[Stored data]
(* ===== verification/UMalloc.v ===== *)
(** * The heap of user programs: [malloc], [calloc], [realloc] and [free] of lib/libc.c

    The blocks tile the memory from the first one to the break of the program, each with a
    header of its size, the next block and a flag.  The headers are bytes of the program's
    memory, which the class [UserSpace] gives: bytes that are loaded and stored, and the
    system call that moves the break.  Its laws are what the kernel promises (UserMem has
    the kernel's system call and page tables behind it). *)

From S2P Require Import Prelude.

(** ** The memory of a program *)

Class UserSpace (W : Type) := {
  ld8 : Z -> W -> option Z;              (* [None]: a page fault *)
  st8 : Z -> Z -> W -> option W;
  brk_call : Z -> W -> option (Z * W) }. (* [syscall(SYS_brk, ...)] *)

(** [user_ok w lo hi]: the memory from [lo] to the break [hi] can be used.  [heap_limit]:
    where other mappings of the program begin.  [short w k]: the kernel may lack the memory
    to move the break up by [k] bytes. *)
Class UserSpaceLaws (W : Type) `{UserSpace W} := {
  user_ok : W -> Z -> Z -> Prop;
  heap_limit : Z;
  heap_limit_small : heap_limit <= 2 ^ 46;
  short : W -> Z -> Prop;
  short_mono w k k' : k <= k' -> short w k -> short w k';
  user_range w lo hi : user_ok w lo hi -> 0 < lo <= hi;
  ld8_ok w lo hi a : user_ok w lo hi -> lo <= a < hi -> exists b, ld8 a w = Some b /\ 0 <= b < 256;
  st8_ok w lo hi a v : user_ok w lo hi -> lo <= a < hi ->
    exists w', st8 a v w = Some w' /\ user_ok w' lo hi /\
      forall x, lo <= x < hi -> ld8 x w' = if x =? a then Some (u8 v) else ld8 x w;
  brk_now w lo hi : user_ok w lo hi -> brk_call 0 w = Some (hi, w);
  brk_up w lo hi n : user_ok w lo hi -> hi < n -> n <= heap_limit ->
    match brk_call n w with
    | None => short w (n - hi)
    | Some (r, w') => (forall x, lo <= x < hi -> ld8 x w' = ld8 x w) /\
        ((r = n /\ user_ok w' lo n) \/ (r = -1 /\ user_ok w' lo hi /\ short w (n - hi)))
    end }.

Section code.
Context {W : Type} `{UserSpace W}.

(** Little endian integers of [n] bytes. *)
Fixpoint ldle (n : nat) (a : Z) (w : W) : option Z :=
  match n with O => Some 0 | S n => b ← ld8 a w; r ← ldle n (a + 1) w; Some (b + 256 * r) end.
Fixpoint stle (n : nat) (a v : Z) (w : W) : option W :=
  match n with O => Some w | S n => w ← st8 a (v mod 256) w; stle n (a + 1) (v / 256) w end.

(** ** The headers: [size_t size], [block_header_t *next] and [int free] *)

Definition sizeof_block_header : Z := 24.
Definition get_size (b : Z) (w : W) : option Z := ldle 8 b w.
Definition get_next (b : Z) (w : W) : option Z := ldle 8 (b + 8) w.
Definition get_free (b : Z) (w : W) : option Z := ldle 4 (b + 16) w.
Definition put_size (b v : Z) (w : W) : option W := stle 8 b v w.
Definition put_next (b v : Z) (w : W) : option W := stle 8 (b + 8) v w.
Definition put_free (b v : Z) (w : W) : option W := stle 4 (b + 16) v w.

(** The static variables, next to the memory. *)
Record libc := Libc { world : W; free_list : Z; heap_brk : Z }.
Definition set_world (w : W) (s : libc) : libc := Libc w (free_list s) (heap_brk s).
Definition set_brk (b : Z) (s : libc) : libc := Libc (world s) (free_list s) b.
Definition set_list (b : Z) (s : libc) : libc := Libc (world s) b (heap_brk s).

Definition BLOCK_ALIGN : Z := 16.
Definition align_size (size : Z) : Z := Z.land (u64 (size + BLOCK_ALIGN - 1)) (u64 (Z.lnot (BLOCK_ALIGN - 1))).

Definition MAP_FAILED : Z := u64 (-1).

Definition sbrk (size : Z) (s : libc) : option (Z * libc) :=
  '(ok, s) ← (if heap_brk s =? 0 then
                '(current_brk, w) ← brk_call 0 (world s);
                Some (if current_brk =? -1 then (false, set_world w s) else (true, set_brk (u64 current_brk) (set_world w s)))
              else Some (true, s));
  if negb ok then Some (MAP_FAILED, s) else
  let old := heap_brk s in
  '(res, w) ← brk_call (i64 (old + size)) (world s);
  if res =? -1 then Some (MAP_FAILED, set_world w s) else Some (old, set_brk (u64 (old + size)) (set_world w s)).

(** The blocks, each of at least a header, lie between the first block and the break. *)
Definition list_fuel (s : libc) : nat :=
  if free_list s =? 0 then 1%nat else S (Z.to_nat ((heap_brk s - free_list s) / sizeof_block_header)).

(** Taking a free block: with the rest split off, or whole. *)
Definition take_block (total a n : Z) (w : W) : option W :=
  w ← (if u64 (total + sizeof_block_header + BLOCK_ALIGN) <=? n then
         let new := u64 (a + total) in
         w ← put_size new (n - total) w;
         next ← get_next a w;
         w ← put_next new next w;
         w ← put_free new 1 w;
         w ← put_next a new w;
         put_size a total w
       else Some w);
  put_free a 0 w.

(** The search for the first block that fits: its payload, or 0 and the last block. *)
Fixpoint malloc_loop (fuel : nat) (total prev curr : Z) (w : W) : option (Z * Z * W) :=
  match fuel with
  | O => None
  | S fuel =>
      if curr =? 0 then Some (0, prev, w) else
      free_ ← get_free curr w;
      size ← get_size curr w;
      if nz free_ && (total <=? size) then
        w ← take_block total curr size w;
        Some (u64 (curr + sizeof_block_header), prev, w)
      else next ← get_next curr w; malloc_loop fuel total curr next w
  end.

(** The header of a new block behind the last one, [prev]. *)
Definition append_block (block total prev : Z) (w : W) : option W :=
  w ← put_size block total w;
  w ← put_next block 0 w;
  w ← put_free block 0 w;
  if negb (prev =? 0) then put_next prev block w else Some w.

Definition malloc (size : Z) (s : libc) : option (Z * libc) :=
  if size =? 0 then Some (0, s) else
  let size := align_size size in
  let total := u64 (size + sizeof_block_header) in
  '(p, prev, w) ← malloc_loop (list_fuel s) total 0 (free_list s) (world s);
  let s := set_world w s in
  if negb (p =? 0) then Some (p, s) else
  '(mem, s) ← sbrk total s;
  if mem =? MAP_FAILED then Some (0, s) else
  w ← append_block mem total prev (world s);
  let s := set_world w s in
  Some (u64 (mem + sizeof_block_header), if prev =? 0 then set_list mem s else s).

(** [memset] and [memcpy] of lib/string.c, byte by byte upwards. *)
Fixpoint memset_ (a c : Z) (n : nat) (w : W) : option W :=
  match n with O => Some w | S n => w ← st8 a c w; memset_ (a + 1) c n w end.
Fixpoint memcpy_ (d a : Z) (n : nat) (w : W) : option W :=
  match n with O => Some w | S n => b ← ld8 a w; w ← st8 d b w; memcpy_ (d + 1) (a + 1) n w end.

Definition calloc (nmemb size : Z) (s : libc) : option (Z * libc) :=
  let total := u64 (nmemb * size) in
  '(ptr, s) ← malloc total s;
  if ptr =? 0 then Some (ptr, s) else
  w ← memset_ ptr 0 (Z.to_nat total) (world s); Some (ptr, set_world w s).

(** The pass of [free] that merges a free block with the free block behind it. *)
Fixpoint merge_loop (fuel : nat) (curr : Z) (w : W) : option W :=
  match fuel with
  | O => None
  | S fuel =>
      if curr =? 0 then Some w else
      free_ ← get_free curr w;
      next ← get_next curr w;
      w ← (if nz free_ && nz next then
             next_free ← get_free next w;
             if nz next_free then
               size ← get_size curr w;
               next_size ← get_size next w;
               w ← put_size curr (u64 (size + next_size)) w;
               next_next ← get_next next w;
               put_next curr next_next w
             else Some w
           else Some w);
      next ← get_next curr w;
      merge_loop fuel next w
  end.

Definition free (ptr : Z) (s : libc) : option libc :=
  if ptr =? 0 then Some s else
  let block := u64 (ptr - sizeof_block_header) in
  w ← put_free block 1 (world s);
  w ← merge_loop (list_fuel s) (free_list s) w;
  Some (set_world w s).

Definition realloc (ptr size : Z) (s : libc) : option (Z * libc) :=
  if ptr =? 0 then malloc size s else
  if size =? 0 then s ← free ptr s; Some (0, s) else
  let aligned_size := align_size size in
  let total := u64 (aligned_size + sizeof_block_header) in
  let block := u64 (ptr - sizeof_block_header) in
  block_size ← get_size block (world s);
  if total <=? block_size then Some (ptr, s) else
  '(new_ptr, s) ← malloc size s;
  if new_ptr =? 0 then Some (0, s) else
  block_size ← get_size block (world s);
  w ← memcpy_ new_ptr ptr (Z.to_nat (u64 (block_size - sizeof_block_header))) (world s);
  s ← free ptr (set_world w s);
  Some (new_ptr, s).
End code.
Arguments libc : clear implicits.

* WHAT IS NEEDED *
Give only the lines from the one holding "user_ok : W -> Z -> Z -> Prop;" through the one holding "brk_up w lo", each restated exactly as it appears above.

* ANSWER TO THE PROBLEM *
  user_ok : W -> Z -> Z -> Prop;
  heap_limit : Z;
  heap_limit_small : heap_limit <= 2 ^ 46;
  short : W -> Z -> Prop;
  short_mono w k k' : k <= k' -> short w k -> short w k';
  user_range w lo hi : user_ok w lo hi -> 0 < lo <= hi;
  ld8_ok w lo hi a : user_ok w lo hi -> lo <= a < hi -> exists b, ld8 a w = Some b /\ 0 <= b < 256;
  st8_ok w lo hi a v : user_ok w lo hi -> lo <= a < hi ->
    exists w', st8 a v w = Some w' /\ user_ok w' lo hi /\
      forall x, lo <= x < hi -> ld8 x w' = if x =? a then Some (u8 v) else ld8 x w;
  brk_now w lo hi : user_ok w lo hi -> brk_call 0 w = Some (hi, w);
  brk_up w lo hi n : user_ok w lo hi -> hi < n -> n <= heap_limit ->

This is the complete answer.